THE MAIZE AND THE BLUE
There’s at least one way that the University of Michigan in Ann Arbor can “outnumber” its old sports rival, Ohio State, even though Columbus dwarfs the city population about eight times over. With 109,901 seats, U-M has the overwhelmingly largest college football stadium in America. Added bench seating made room for the all-time largest crowd, 114,804, when Michigan hosted Notre Dame in 2011.
Numbers aside, stadium information indicates there’s always one “extra” seat honoring H.O. (Fritz) Crisler, the revered coach who helped propel the Wolverines to greatness when he designed the “winged” helmet. The added streaks of blue and yellow helped players identify their teammates down the field.

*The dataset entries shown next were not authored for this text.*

(** One summary, field by field. *)
Lemma visit_fields (repoName : string) (i : storage.Issue) (w : World C) s w1 :
  (forall acc, visit t repoName i acc w = (((acc ++ [s])%list, None), w1)) ->
  Repo s = repoName /\
  Number s = storage.Number i /\
  State s = storage.State i /\
  Title s = (if Nat.ltb 50 (String.length (storage.Title i))
             then substring 0 50 (storage.Title i) ++ ". . ."
             else storage.Title i) /\
  Assignees s = fst (assigneesLoop t (storage.AssigneeIDs i) "" w) /\
  AuthorLogin s =
    fst (getUser t (storage.AuthorID i)
           (snd (assigneesLoop t (storage.AssigneeIDs i) "" w))).
Proof.
  intro H. specialize (H []). rewrite visit_run in H. simpl in H.
  injection H as Hs _. subst s. simpl. repeat split; reflexivity.
Qed.

(** The three ways out of [getIssuesForRepo]. *)
Lemma getIssuesForRepo_error orgID repoName w repo e w1 :
  readRepoByName (cache t) orgID repoName w = ((repo, Some e), w1) ->
  getIssuesForRepo t orgID repoName w =
    (([], Some (HTTPError 500
                  ("unable to get information on repository " ++ repoName
                     ++ ": " ++ Error e))), w1).
Proof.
  intro H. unfold getIssuesForRepo. rewrite bind_run, H. simpl.
  destruct repo; reflexivity.
Qed.

Lemma getIssuesForRepo_missing orgID repoName w w1 :
  readRepoByName (cache t) orgID repoName w = ((None, None), w1) ->
  getIssuesForRepo t orgID repoName w =
    (([], Some (HTTPError 404 ("no information available on repository " ++ repoName))),
     w1).
Proof. intro H. unfold getIssuesForRepo. rewrite bind_run, H. reflexivity. Qed.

Loyal U-M alumni have kept careful track of the Wolverines’ statistics vs. their traditional OSU rivals. The rivalry has veered off onto some helpful paths. Instead of destructive stunts, the two schools compete in food bank collections and a “blood battle” benefiting the Red Cross.
But, in spite of the teams’ nickname, the one critter never to be found in a U-M stadium is…a wolverine. There’s no reliable story about its emergence, and most, pardon the word, Wolverines think a mascot is “unnecessary and undignified,” according to the Bentley Historical Library account.
As for sports, fans’ enthusiasm hardly ends with a pigskin ball. In fact, the first organized sport on campus, in 1866, was baseball. U-M triumphed in all three games that year. These days, 28 other varsity men’s and women’s sports can vie for fan loyalty. One major example: “Ice hockey is huge here,” says Christopher Kaiser, an athletics spokesman. “It attracts student players from Canada, Sweden and the rest of Europe.”
Adds Dennis Doyle of the Convention and Visitors Bureau, “We’re hoping [for] 114,000 spectators here for the upcoming NHL Winter Classic.”
Skating prodigies are not the only international arrivals. In fact, it’s said that when former President Lech Walesa of Poland arrived in Ann Arbor as a lecturer, he attended a football game, saw a Royal Shakespeare Company play and heard a Kirov Orchestra concert. Later he exclaimed, “I feel like I’m in the middle of New York City!”
Some 250 bistros, mostly owner-operated, offer unusual foods. There are some 30 independent bookstores, dozens of galleries, the U-M Museum of Art, and the World of Discovery, a 5,000-square-foot “reptile zoo” and rescue center that opened last year.
The city’s pièce de resistance, though, has to be the four-day Ann Arbor Art Fairs held every July, a four-in-one celebration with art works, music and family activities in various areas. The annual attendance hovers around 500,000.
All in all, Doyle assesses the city as “a small, friendly town with big city sophistication.”
A major lure is the U-M Matthaei Botanical Gardens and Nichols Arboretum, which share park and wooded space along the banks of the Huron River flowing through the city. The area is the setting for a possible one-of-a-kind feature—“Shakespeare at the Arb,” presentations whimsically dubbed “moving performances.” Each act takes place in a different location, with audience members following the actors as they move along.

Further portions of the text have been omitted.